ACTIVITY: Using the records below, give again exactly the lines from the line that contains "length]. rewrite !app_nil_r. by split." through the line that contains "- rewrite <- (fst_plain", both ends included, and only those.

DATA RECORDS:
- Opening Delimiter -

Lemma client_spec reply fuel : forall i buf s,
  (forall j d, reply j d `prefix_of` d) -> plain s -> (turns s <= fuel)%nat -> length buf = BUFFER ->
  client fuel i reply buf s = Ok (bytes_of s, bytes_of s).
Proof.
  induction fuel as [|fuel IH]; intros i buf s Hr Hs Hf Hb; [unfold turns in Hf; lia|].
  cbn [client]. destruct s as [|[d| |] s]; [done| |by apply Forall_cons in Hs as [[] _]..].
  pose proof (plain_solid _ Hs) as [Hd Hsol]%Forall_cons.
  destruct (sys_read_chunk BUFFER d s) as (d1 & s' & -> & Hne & Hle & Eb & Ht & Hs' & Hp);
    [unfold BUFFER; lia|done..|].
  rewrite decide_False by done. rewrite awrite_front by lia. cbn [mbind res_bind].
  destruct (Hr i d1) as [t Et].
  assert (length (reply i d1) <= length d1)%nat as Hrl
    by (apply (f_equal length) in Et; rewrite length_app in Et; lia).
  rewrite (take_ge (reply i d1)) by done. rewrite awrite_front by (rewrite length_app, length_drop; lia).
  cbn [mbind res_bind]. rewrite IH; [|done|by apply Hp|lia|].
  2:{ rewrite !length_app, !length_drop, length_app, length_drop. lia. }
  cbn [mbind res_bind]. rewrite Eb. do 3 f_equal.
  set (x := drop (length d1) buf). set (r := reply i d1) in *. clearbody r.
  assert (drop (length r) (d1 ++ x) = t ++ x) as ->
    by by rewrite Et, <- app_assoc, drop_app_length.
  by rewrite app_assoc, <- Et, take_app_length.
Qed.

(** echo_client_blind: the program shows exactly what was typed, whatever the
    server sends back of it: a reply that was cut short, or never came, is filled
    up with what was sent. *)
Theorem echo_client_blind reply buf s :
  (forall j d, reply j d `prefix_of` d) -> plain s -> length buf = BUFFER ->
  client (turns s) 0 reply buf s = Ok (bytes_of s, bytes_of s).
Proof. intros. by apply client_spec. Qed.

Lemma echo_client_blind_witness :
  client (turns [Chunk (lit "ab")]) 0 (fun _ _ => []) (replicate BUFFER NUL) [Chunk (lit "ab")] =
  Ok (lit "ab", lit "ab").
Proof.
  apply (echo_client_blind (fun _ _ => []) (replicate BUFFER NUL) [Chunk (lit "ab")]);
    [intros; apply prefix_nil|by repeat constructor|apply length_replicate].
Defined.

End Client.

(** ** test_pipe.c: the parent writes a line into a pipe, the child copies it *)
Module Pipe.

(** Where the processes are.  The parent: before fork, then closing its read end,
    writing, closing its write end, waiting, gone.  The child: closing its write
    end, reading, writing [buf], closing its read end, gone. *)
Inductive parent := PFork | PCloseRead | PWrite | PCloseWrite | PWait | PGone (code : Z).
Inductive child := CNone | CCloseWrite | CRead | CWrite (c : ascii) | CCloseRead | CGone.

(** [readers], [writers]: how many descriptors of each end are open. *)
Record state := State {
  par : parent; chi : child;
  pipe : bytes; readers : nat; writers : nat;
  stdout : bytes }.

#[export] Instance parent_eq_dec : EqDecision parent.
Proof. solve_decision. Defined.
#[export] Instance child_eq_dec : EqDecision child.
Proof. solve_decision. Defined.
#[export] Instance state_eq_dec : EqDecision state.
Proof. solve_decision. Defined.

Definition message : bytes := lit "hello wrold" ++ [LF].

(** pipe(pipefd) has been called. *)
Definition start : state := State PFork CNone [] 1 1 [].

(** fork doubles the descriptors, or fails; the pipe holds the whole message, so
    the write does not block; exit closes what is open. *)
Definition parent_step (s : state) : list state :=
  let '(State p c b r w o) := s in
  match p with
  | PFork => [State PCloseRead CCloseWrite b (2 * r) (2 * w) o; State (PGone 1) c b 0 0 o]
  | PCloseRead => [State PWrite c b (r - 1) w o]
  | PWrite => [State PCloseWrite c (b ++ message) r w o]
  | PCloseWrite => [State PWait c b r (w - 1) o]
  | PWait => match c with CGone => [State (PGone 0) c b r w o] | _ => [] end
  | PGone _ => []
  end.

(** A [read] blocks while the pipe is empty and somebody may still write. *)
Definition child_step (s : state) : list state :=
  let '(State p c b r w o) := s in
  match c with
  | CCloseWrite => [State p CRead b r (w - 1) o]
  | CRead =>
      match b, w with
      | x :: b, _ => [State p (CWrite x) b r w o]
      | [], O => [State p CCloseRead b r w o]
      | [], S _ => []
      end
  | CWrite x => [State p CRead b r w (o ++ [x])]
  | CCloseRead => [State p CGone b (r - 1) w o]
  | CNone | CGone => []
  end.

Definition succ (s : state) : list state := parent_step s ++ child_step s.
Definition stuck (s : state) : bool := match succ s with [] => true | _ => false end.

(** pipe_copied: however the two processes are scheduled, the run ends with the
    message on standard output, nothing left in the pipe and no descriptor of it
    open; only a failed fork ends it otherwise. *)
Theorem pipe_copied s :
  rtc (step succ) start s /\ stuck s = true <->
  s ∈ [ State (PGone 0) CGone [] 0 0 message; State (PGone 1) CNone [] 0 0 [] ].
Proof. apply (finals_sound _ _ 300). vm_compute. reflexivity. Qed.

(** The child reads the end of the file only after the whole message. *)
Theorem pipe_write_end s :
  rtc (step succ) start s -> chi s = CRead -> pipe s = [] -> writers s = 0%nat ->
  stdout s = message.
Proof.
  intros Hr.
  assert (implb (bool_decide (chi s = CRead /\ pipe s = [] /\ writers s = 0%nat))
    (bool_decide (stdout s = message)) = true) as H.
  { revert Hr. explored 300%nat. }
  intros. rewrite bool_decide_true in H by done. by apply bool_decide_eq_true in H.
Qed.

End Pipe.
(** A run, and whether the loop has ended. *)
Fixpoint urg_run (p : process) (es : list urg_event) : list out * process * bool :=
  match es with
  | [] => ([], p, false)
  | Comes a :: es => urg_run (urg_arrive p a) es
  | Ready :: es => urg_run (Process (conn p) true (pending p)) es
  | Handle :: es =>
      let '(os, p) := urg_handle p in
      let '(os', p', e) := urg_run p es in (os ++ os', p', e)
  | Loop :: es =>
      if ready p then
        match urg_turn (conn p) with
        | Blocked => urg_run p es
        | Broke => ([], p, true)
        | Printed o t => let '(os', p', e) := urg_run (Process t true (pending p)) es in (o :: os', p', e)
        end
      else urg_run p es
  end.

(** [main] after accept. *)
Definition accepted : process := Process connected false false.

(** ** What was sent, and what came out *)

(** All the bytes, and the bytes without the urgent ones. *)
Definition sent1 (a : arrival) : bytes := match a with Data d | Urgent d => d | Fin => [] end.
Definition kept1 (a : arrival) : bytes :=
  match a with Data d => d | Urgent d => take (length d - 1) d | Fin => [] end.
Definition urgent1 (a : arrival) : bytes :=
  match a with Urgent d => drop (length d - 1) d | _ => [] end.

Definition arrivals (es : list event) : list arrival :=
  omap (fun e => match e with Arrives a => Some a | Turn => None end) es.
Definition comes (es : list urg_event) : list arrival :=
  omap (fun e => match e with Comes a => Some a | _ => None end) es.

Definition normal_out (os : list out) : bytes :=
  mjoin ((fun o => match o with Normal d => d | _ => [] end) <$> os).
Definition oob_out (os : list out) : bytes :=
  mjoin ((fun o => match o with OobData d => d | _ => [] end) <$> os).

(** The urgent bytes that arrive when the handler is installed, and whose signal is
    delivered before another urgent byte arrives and before the loop reads on; [u] is
    the last one, if it still counts. *)
Fixpoint heard (ready : bool) (u : bytes) (es : list urg_event) : bytes :=
  match es with
  | [] => []
  | Comes (Urgent (c :: d)) :: es => heard ready (if ready then urgent1 (Urgent (c :: d)) else []) es
  | Comes _ :: es => heard ready u es
  | Ready :: es => heard true u es
  | Handle :: es => u ++ heard ready [] es
  | Loop :: es => heard ready (if ready then [] else u) es
  end.

(** The bytes that are not marked. *)
Definition normal (l : list (ascii * bool)) : bytes := omap (fun x : ascii * bool => if x.2 then None else Some x.1) l.

(** The normal data [o] that was read and the bytes still there have everything of
    [a] but the urgent bytes, and nothing else than what was sent, in its order. *)
Definition stream (a : list arrival) (o : bytes) (t : tcp) : Prop :=
  mjoin (kept1 <$> a) `sublist_of` o ++ normal (data t) /\
  o ++ (fst <$> data t) `sublist_of` mjoin (sent1 <$> a).

(** ** Lemmas *)

Lemma normal_app l1 l2 : normal (l1 ++ l2) = normal l1 ++ normal l2.
Proof. apply omap_app. Qed.
Lemma normal_plain d : normal (plain d) = d.
Proof. induction d as [|c d IH]; [done|]. cbn. by f_equal. Qed.
Lemma fst_plain d : fst <$> plain d = d.
Proof. induction d as [|c d IH]; [done|]. cbn. by f_equal. Qed.
Lemma fst_demote l : fst <$> demote l = fst <$> l.
Proof. induction l as [|x l IH]; [done|]. cbn. f_equal. exact IH. Qed.
Lemma normal_demote l : normal (demote l) = fst <$> l.
Proof. induction l as [|x l IH]; [done|]. cbn. f_equal. exact IH. Qed.
Lemma normal_skip l : normal (skip_mark l) = normal l.
Proof. by destruct l as [|[c []] l]. Qed.
Lemma normal_sublist l : normal l `sublist_of` (fst <$> l).
Proof. induction l as [|[c []] l IH]; [done| |]; cbn; by constructor. Qed.
Lemma fst_skip l : (fst <$> skip_mark l) `sublist_of` (fst <$> l).
Proof. destruct l as [|[c []] l]; try done. cbn. by constructor. Qed.

Lemma before_mark_split l n :
  let d := take n (before_mark l) in l = plain d ++ drop (length d) l.
Proof.
  cbn. revert n. induction l as [|[c []] l IH]; intros n; cbn [before_mark].
  - by rewrite take_nil.
  - by rewrite take_nil.
  - destruct n as [|n]; [done|]. cbn [take length drop plain fmap list_fmap app]. f_equal. apply IH.
Qed.

Lemma stream_arrive A o t a : stream A o t -> stream (A ++ [a]) o (arrive t a).
Proof.
  unfold stream. rewrite !fmap_app, !join_app. cbn [fmap list_fmap mjoin list_join].
  rewrite !app_nil_r. intros [Hk Hs]. destruct a as [d|d|]; cbn [kept1 sent1 arrive].
  - cbn [data]. rewrite normal_app, normal_plain, fmap_app, fst_plain, !app_assoc.
    split; by apply sublist_app.
  - destruct (last d) as [c|] eqn:Ed.
    + cbn [data]. apply last_Some in Ed as [d' ->].
      replace (length (d' ++ [c]) - 1)%nat with (length d') by (rewrite length_app; cbn; lia).
      rewrite take_app_length, !normal_app, normal_demote, normal_plain, !fmap_app, fst_demote, fst_plain.
      cbn [normal omap list_omap fmap list_fmap fst snd]. rewrite app_nil_r, !app_assoc. split.
      * apply sublist_app; [|done]. etrans; [exact Hk|]. rewrite <- normal_skip.
        apply sublist_app; [done|apply normal_sublist].
      * do 2 (apply sublist_app; [|done]). etrans; [|exact Hs].
        apply sublist_app; [done|apply fst_skip].
    + apply last_None in Ed as ->. cbn [take length]. rewrite !app_nil_r. by split.
  - cbn [data]. rewrite !app_nil_r. by split.
Qed.

Lemma recv_cases n t :
  recv n t = (if fin t then Received [] else Again, t) /\ skip_mark (data t) = [] \/
  exists d t', recv n t = (Received d, t') /\ skip_mark (data t) <> [] /\
    skip_mark (data t) = plain d ++ data t' /\ fin t' = fin t /\
    (urg t' = None \/ urg t' = urg t /\ at_mark (data t) = false).
Proof.
  unfold recv. destruct (skip_mark (data t)) as [|x l] eqn:E; [by left|right].
  eexists _, _. split; [reflexivity|]. cbn [data fin urg]. split_and!; [done|apply before_mark_split|done|].
  destruct (at_mark _); [by left|by right].
Qed.

Lemma stream_recv A o t d t' :
  stream A o t -> skip_mark (data t) = plain d ++ data t' -> stream A (o ++ d) t'.
Proof.
  intros [Hk Hs] E. unfold stream. rewrite <- !(assoc_L (++)). split.
  - rewrite <- (normal_plain d) at 1. by rewrite <- normal_app, <- E, normal_skip.
  - rewrite <- (fst_plain d) at 1. rewrite <- fmap_app, <- E. etrans; [|exact Hs].
    apply sublist_app; [done|apply fst_skip].
Qed.

Lemma stream_recv_oob A o t c t' : stream A o t -> recv_oob t = (c, t') -> stream A o t'.
Proof. unfold recv_oob. destruct (urg t); by intros ? [= _ <-]. Qed.

Lemma normal_out_cons o os : normal_out (o :: os) = normal_out [o] ++ normal_out os.
Proof. unfold normal_out. cbn. by rewrite app_nil_r. Qed.
Lemma normal_out_app os1 os2 : normal_out (os1 ++ os2) = normal_out os1 ++ normal_out os2.
Proof. unfold normal_out. by rewrite fmap_app, join_app. Qed.
Lemma oob_out_app os1 os2 : oob_out (os1 ++ os2) = oob_out os1 ++ oob_out os2.
Proof. unfold oob_out. by rewrite fmap_app, join_app. Qed.

Lemma stream_connected : stream [] [] connected.
Proof. by split. Qed.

- Closing Delimiter -

REPLY TO THE TASK:
    + apply last_None in Ed as ->. cbn [take length]. rewrite !app_nil_r. by split.
  - cbn [data]. rewrite !app_nil_r. by split.
Qed.

Lemma recv_cases n t :
  recv n t = (if fin t then Received [] else Again, t) /\ skip_mark (data t) = [] \/
  exists d t', recv n t = (Received d, t') /\ skip_mark (data t) <> [] /\
    skip_mark (data t) = plain d ++ data t' /\ fin t' = fin t /\
    (urg t' = None \/ urg t' = urg t /\ at_mark (data t) = false).
Proof.
  unfold recv. destruct (skip_mark (data t)) as [|x l] eqn:E; [by left|right].
  eexists _, _. split; [reflexivity|]. cbn [data fin urg]. split_and!; [done|apply before_mark_split|done|].
  destruct (at_mark _); [by left|by right].
Qed.

Lemma stream_recv A o t d t' :
  stream A o t -> skip_mark (data t) = plain d ++ data t' -> stream A (o ++ d) t'.
Proof.
  intros [Hk Hs] E. unfold stream. rewrite <- !(assoc_L (++)). split.
  - rewrite <- (normal_plain d) at 1. by rewrite <- normal_app, <- E, normal_skip.
  - rewrite <- (fst_plain d) at 1. rewrite <- fmap_app, <- E. etrans; [|exact Hs].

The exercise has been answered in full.